The entire rate charge the shipper.

It was only the applicable rate.

The Commission did not seek to fragment that rate.

Hugo L. Black:

Part of it it’s in Canada and part of it here.

Leonard S. Goodman:

That’s true.

Hugo L. Black:

And the one that’s in Canada is governed by Canadian law, isn’t it?

Leonard S. Goodman:

It’s also governed by United States law.

Hugo L. Black:

But it’s governed by Canadian law and insofar as the rate they have it?

Leonard S. Goodman:

Insofar as the American carriers participated in that rate is governed by American law.

Hugo L. Black:

What you’re saying is it governed in determining the legal rate in America.

Each country has a right to consider whether to let some law charge by Canada be charge here?

Leonard S. Goodman:

I think that’s true.

To this limited extent.

The Commission does have jurisdiction over foreign commerce.

The statute speaks in terms of the Commission’s jurisdiction over transportation “from or to” any place in the United States, to or from a foreign country.

Now, this is jurisdiction over foreign commerce and to the extent that the American carriers participate in that commerce.

Leonard S. Goodman:

They are subject to the standard of the Interstate Commerce Act.

The proviso which reads only insofar as such transportation takes place within United States refers to the limiting the commission’s orders to the American carrier.

Hugo L. Black:

If what you’re saying is an order to do business in this country, it’s best to agree to do business on its central plans and programs and rules?

Leonard S. Goodman:

I think that’s true under the Interstate Commerce Act.

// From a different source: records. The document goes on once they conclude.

(** * SafePath sensor scraper: the Normalizer, the snapshot store and the
      refresh loop of [SensorDataScraper.py], embedded and verified.

    The embedding follows the Python source function by function.  Python
    values that reach the snapshot are text or numbers; dictionaries keep
    their insertion order (it is the order [json.dump] prints), so they are
    association lists.  The libraries the source calls ([pandas], [json],
    [selenium]) are not part of the repository: their observable behaviour
    is written out where it is used and named in the comments. *)

From Stdlib Require Import String Ascii List Bool Arith Lia.
Import ListNotations.
Open Scope string_scope.
Open Scope list_scope.

(** ** Python values *)

(** A cell of the data frame or a value of a record.  [pandas.read_csv]
    yields text ([str]) or numbers ([float], with [nan] for an empty cell);
    a number is represented by its [repr], the text that both [str()] and
    [json.dump] print for it. *)
Inductive pyval : Type :=
| PStr (s : string)
| PNum (repr : string).

Definition pyval_eqb (a b : pyval) : bool :=
  match a, b with
  | PStr x, PStr y => String.eqb x y
  | PNum x, PNum y => String.eqb x y
  | _, _ => false
  end.

(** [str(v)] *)
Definition py_str (v : pyval) : string :=
  match v with
  | PStr s => s
  | PNum r => r
  end.

(** [sub in s] on two [str]: [sub] occurs in [s] as a contiguous run. *)
Fixpoint str_in (sub s : string) : bool :=
  if String.prefix sub s then true
  else match s with
       | EmptyString => false
       | String _ t => str_in sub t
       end.

(** [v in names] for a list of [str]: Python compares with [==], and a
    number never equals a [str]. *)
Definition py_in (v : pyval) (names : list string) : bool :=
  match v with
  | PStr s => existsb (String.eqb s) names
  | PNum _ => false
  end.

(** [category in [...]] on [str]. *)
Definition in_list (s : string) (l : list string) : bool :=
  existsb (String.eqb s) l.

(** [str.casefold()] on ASCII text, where it is [lower()]: the letters
    [A]..[Z] go to [a]..[z], every other character stays. *)
Definition casefold_char (c : ascii) : ascii :=
  let n := nat_of_ascii c in
  if Nat.leb 65 n && Nat.leb n 90 then ascii_of_nat (n + 32) else c.

Fixpoint casefold (s : string) : string :=
  match s with
  | EmptyString => EmptyString
  | String c t => String (casefold_char c) (casefold t)
  end.

(** ** The category registry *)

Definition SENSOR_CATEGORIES : list (string * list string) :=
  [ ("rain_gauge",
      [ "QCPU"; "Masambong"; "Batasan Hills"; "Ugong Norte"; "Ramon Magsaysay HS";
        "UP Village"; "Dona Imelda"; "Kaligayahan"; "Emilio Jacinto Sr HS"; "Payatas ES";
        "Ramon Magsaysay Brgy Hall"; "Phil-Am"; "Holy Spirit"; "Libis";
        "South Triangle"; "Nagkaisang Nayon"; "Tandang Sora"; "Talipapa";
        "Brgy Fairview (REC)"; "Brgy Baesa Hall"; "Brgy N.S Amoranto Hall"; "Brgy Valencia Hall" ]);
    ("flood_sensors",
      [ "North Fairview"; "Batasan-San Mateo"; "Bahay Toro"; "Sta Cruz"; "San Bartolome" ]);
    ("street_flood_sensors",
      [ "N.S. Amoranto Street"; "New Greenland"; "Kalantiaw Street"; "F. Calderon Street";
        "Christine Street"; "Ramon Magsaysay Brgy Hall"; "Phil-Am"; "Holy Spirit";
        "Libis"; "South Triangle"; "Nagkaisang Nayon"; "Tandang Sora"; "Talipapa" ]);
    ("flood_risk_index",
      [ "N.S. Amoranto Street"; "New Greenland"; "Kalantiaw Street"; "F. Calderon Street";
        "Christine Street"; "Ramon Magsaysay Brgy Hall"; "Phil-Am"; "Holy Spirit";
        "Libis"; "South Triangle"; "Nagkaisang Nayon"; "Tandang Sora"; "Talipapa" ]);
    ("earthquake_sensors", [ "QCDRRMO"; "QCDRRMO REC" ]) ].

(** [SENSOR_CATEGORIES[category]] *)
Fixpoint registry_of (reg : list (string * list string)) (category : string) : list string :=
  match reg with
  | [] => []
  | (k, names) :: rest => if String.eqb k category then names else registry_of rest category
  end.

(** ** Records, snapshots and the data frame *)

(** A [sensor_entry] dictionary: keys in insertion order. *)
Definition sensor_entry : Type := list (string * pyval).

(** [categorized_data]: category -> list of records, in registry order. *)
Definition snapshot : Type := list (string * list sensor_entry).

(** A row of the data frame read back from the CSV file. *)
Record Row : Type := mkRow {
  SENSOR_NAME : pyval;
  OBS_TIME : pyval;
  NORMAL_LEVEL : pyval;
  CURRENT : pyval;
  DESCRIPTION : pyval
}.

(** The data frame: [columns] is [df.columns]; the source looks it up for the
    two optional columns only, [SENSOR NAME] and [CURRENT] are always read. *)
Record DataFrame : Type := mkDataFrame {
  columns : list string;
  rows : list Row
}.

(** [entry[key]], [None] when the key is absent. *)
Fixpoint entry_get (key : string) (e : sensor_entry) : option pyval :=
  match e with
  | [] => None
  | (k, v) :: rest => if String.eqb k key then Some v else entry_get key rest
  end.

(** [categorized_data[category]] *)
Fixpoint bucket (category : string) (data : snapshot) : list sensor_entry :=
  match data with
  | [] => []
  | (k, v) :: rest => if String.eqb k category then v else bucket category rest
  end.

I think it’s true under the antitrust laws, yes, just because of certain —

Hugo L. Black:

I’m not —

Leonard S. Goodman:

— conduct occurs abroad.

Hugo L. Black:

— questioning it, I’m questioning you.

Leonard S. Goodman:

Oh, I’m sorry.

Because some of the conduct of American carriers occurs abroad does not exempt those carriers from the standards of Interstate Commerce Act.

This Court has so held in antitrust cases.